Du sahst lächelnd auf mich herab: "Wahrscheinlich schlagen unsere Herzen auch gleich."
"Schnulzig", ich kuschelte mich an deine Brust und du strichst mir über den Kopf.
"Ich bin froh, dass wir nicht mehr an diesem hässlichen Ort sind", flüstertest du.
"Ich auch, die Klinik war so langweilig."
"Ich meine nicht die Klinik oder die Psychiatrie."
"Sondern?"
"Diese Welt von Regeln und Bestimmungen."
"Ich verstehe, was du meinst", ich legte meinen Arm um dich.
"Umso genauer man sich alles anschaut, desto hässlicher wird es, finde ich." Ich nickte nur. Es war mittlerweile komplett dunkel.

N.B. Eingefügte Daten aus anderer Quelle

Lemma cumprod_from_unit (a : Q) (s : list num) :
  0 <= a <= 1 ->
  Forall (fun f => exists q, f = Fin q /\ 0 <= q <= 1) s ->
  Forall (fun c => exists q, c = Fin q /\ 0 <= q <= 1) (cumprod_from (Fin a) s).
Proof.
  revert a. induction s as [| f s IH]; intros a Ha H; cbn [cumprod_from].
  - constructor.
  - inversion H as [| ? ? (q & -> & Hq) Hs]; subst.
    change (Fin a * Fin q)%num with (Fin (a * q)).
    assert (Haq : 0 <= a * q <= 1) by nra.
    constructor; [now exists (a * q) | now apply IH].
Qed.

Lemma price_path_never_above_entry (e : Q) (rs : list num) :
  0 <= e ->
  Forall (fun r => exists q, r = Fin q /\ -1 <= q <= 0) rs ->
  Forall (fun p => exists q, p = Fin q /\ q <= e) (price_path_of (Fin e) rs).
Proof.
  intros He H. unfold price_path_of.
  assert (Hf : Forall (fun f => exists q, f = Fin q /\ 0 <= q <= 1) (map (add one) rs)).
  { apply Forall_forall. intros f Hf. apply in_map_iff in Hf.
    destruct Hf as (r & <- & Hr). rewrite Forall_forall in H.
    destruct (H r Hr) as (q & -> & Hq). exists (1 + q). split; [reflexivity | lra]. }
  assert (Hc : Forall (fun c => exists q, c = Fin q /\ 0 <= q <= 1)
                 (cumprod (map (add one) rs))).
  { unfold cumprod. destruct (map (add one) rs) as [| f fs]; [constructor |].
    inversion Hf as [| ? ? (q & -> & Hq) Hfs]; subst.
    constructor; [now exists q | now apply cumprod_from_unit]. }
  apply Forall_forall. intros p Hp. apply in_map_iff in Hp.
  destruct Hp as (c & <- & Hc'). rewrite Forall_forall in Hc.
  destruct (Hc c Hc') as (q & -> & Hq). exists (e * q). split; [reflexivity | nra].
Qed.

Lemma leb_above_false (t : num) (e q : Q) :
  (Fin e <? t)%num = true -> q <= e -> (t <=? Fin q)%num = false.
Proof.
  intros Ht Hq. destruct t as [a | | |]; cbn in *; try discriminate; try reflexivity.
  destruct (Qcompare_spec e a); try discriminate.
  destruct (Qcompare_spec a q); try reflexivity; lra.
Qed.

Lemma trial_hits_never_above_entry (path : list num) (e : Q) (t s : num) :
  Forall (fun p => exists q, p = Fin q /\ q <= e) path ->
  (Fin e <? t)%num = true ->
  trial_hits path (Fin e) t s = 0%Z.
Proof.
  intros H Ht. unfold trial_hits.
  assert (Hmax : (np_max path >=? t)%num = false).
  { destruct path as [| x path]; [apply leb_nan_r |].
    unfold np_max. rewrite geb_fold_np_max2.
    assert (Hex : existsb (fun y => (y >=? t)%num) (x :: path) = false).
    { destruct (existsb (fun y => (y >=? t)%num) (x :: path)) eqn:E; [| reflexivity].
      apply existsb_exists in E. destruct E as (y & Hy & Hge).
      rewrite Forall_forall in H. destruct (H y Hy) as (q & -> & Hq).
      unfold geb in Hge. now rewrite (leb_above_false t e q Ht Hq) in Hge. }
    rewrite Hex. apply andb_false_r. }
  rewrite Hmax.
  destruct (np_min path <=? s)%num; [reflexivity |].
  assert (Hlast : (last path NaN >? Fin e)%num = false).
  { destruct path as [| x path]; [reflexivity |].
    pose proof (last_In (x :: path) NaN ltac:(discriminate)) as Hin.
    rewrite Forall_forall in H. destruct (H _ Hin) as (q & -> & Hq).
    unfold gtb. cbn. destruct (Qcompare_spec e q); try reflexivity; lra. }
  now rewrite Hlast.
Qed.
Lemma only_flags_set_cloned c h : only_flags h (set_cloned c true h).
Proof.
  unfold set_cloned. destruct (h !! c) as [[|s a fl]|] eqn:Hc;
    try apply only_flags_refl.
  split; [by rewrite length_insert|]. intros l o Hl.
  destruct (decide (l = c)) as [->|Hne].
  - rewrite list_lookup_insert_eq by eauto using lookup_lt_Some.
    eexists. split; [done|]. rewrite Hc in Hl. injection Hl as <-.
    simpl. auto.
  - rewrite list_lookup_insert_ne by done. exists o.
    split; [done|apply obj_flagged_refl].
Qed.

Lemma only_flags_set_active_new h0 h l a :
  only_flags h0 h → length h0 ≤ l → only_flags h0 (set_active l a h).
Proof.
  intros H Hl. unfold set_active.
  destruct (h !! l) as [[|s a0 fl]|]; try done. by apply only_flags_new.
Qed.

Lemma only_flags_set_cloned_new h0 h l b :
  only_flags h0 h → length h0 ≤ l → only_flags h0 (set_cloned l b h).
Proof.
  intros H Hl. unfold set_cloned.
  destruct (h !! l) as [[|s a0 fl]|]; try done. by apply only_flags_new.
Qed.

Lemma length_set_active c a h : length (set_active c a h) = length h.
Proof.
  unfold set_active. destruct (h !! c) as [[|? ? ?]|]; try done.
  by rewrite length_insert.
Qed.

Lemma length_set_cloned c b h : length (set_cloned c b h) = length h.
Proof.
  unfold set_cloned. destruct (h !! c) as [[|? ? ?]|]; try done.
  by rewrite length_insert.
Qed.

(** *** Stores without clones *)

Lemma unflagged_insert_array h l a i :
  unflagged h → unflagged (<[l := ArrayIterator a i]> h).
Proof.
  intros Hu l' s a' fl Hl'. destruct (decide (l' = l)) as [->|Hne].
  - apply list_lookup_insert_Some in Hl' as [(_ & ? & _)|[? _]]; done.
  - rewrite list_lookup_insert_ne in Hl' by done. eauto.
Qed.

Lemma unflagged_set_active c a h : unflagged h → unflagged (set_active c a h).
Proof.
  intros Hu. unfold set_active.
  destruct (h !! c) as [[|s a0 fl]|] eqn:Hc; try done.
  intros l' s' a' fl' Hl'. destruct (decide (l' = c)) as [->|Hne].
  - apply list_lookup_insert_Some in Hl' as [(_ & [= <- <- <-] & _)|[? _]];
      [|done]. eauto.
  - rewrite list_lookup_insert_ne in Hl' by done. eauto.
Qed.

Lemma unflagged_get_cloned c h : unflagged h → get_cloned c h = false.
Proof.
  intros Hu. unfold get_cloned.
  destruct (h !! c) as [[|s a fl]|] eqn:Hc; try done. eauto.
Qed.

Ich hörte nur ein paar Grillen zirpen und hin und wieder Kuhgeräusche.
"Ich bin kein Landtyp", murmelte ich.
Du lachtest: "Was bist du denn für ein Typ?"
Ich zuckte mit den Schultern: "Ich weiß nur, was ich nicht bin und das hier ist nicht meine Welt."
"Meine auch nicht."
Ich griff nochmal zur Flache und leerte sie fast komplett: "Denkst du, dass es nachts nicht sicherer wäre mit Zügen zu fahren?"
Du begannst augenblicklich zu grinsen: "Willst du etwa weiterfahren?"
"Da wir uns ja gerade beide gestanden haben, dass wir keine Landtypen sind, ja." Du nahmst die Flaschen und die Tüte und halfst mir beim Aufstehen.
Ich musste mich augenblicklich wieder setzen, was dich zum Lachen brachte: "Das Wasser mit Gefühlen löst also auch Gefühle aus."
Ich schlug mir gegen den Kopf: "Ich bin nur zu schnell ausgestanden."
"Ja, klar."
Ich richtete mich langsam auf, konnte aber nicht gerade stehen: "Vielleicht brauche ich eine Gehhilfe."
"Schon zur Stelle, kleine Alkoholikerin."
"Ich bin nicht betrunken."

Also liefen, oder torkelten wir eher mitten in der Nacht über mehrere Felder, um schwarz zu fahren. Lediglich ein paar einzelne Laternen leuchteten uns den Weg zum Bahnhof, wie romantisch. Ich war froh bei dir zu sein, Jack. Bei dir fühlte ich mich nicht wie die Elli, die bald gehen würde und so viel Leid ertragen hat, bei dir fühlte ich mich wie ein Mensch, wie ein normales Mädchen, dass mit ihrem Freund zusammen war.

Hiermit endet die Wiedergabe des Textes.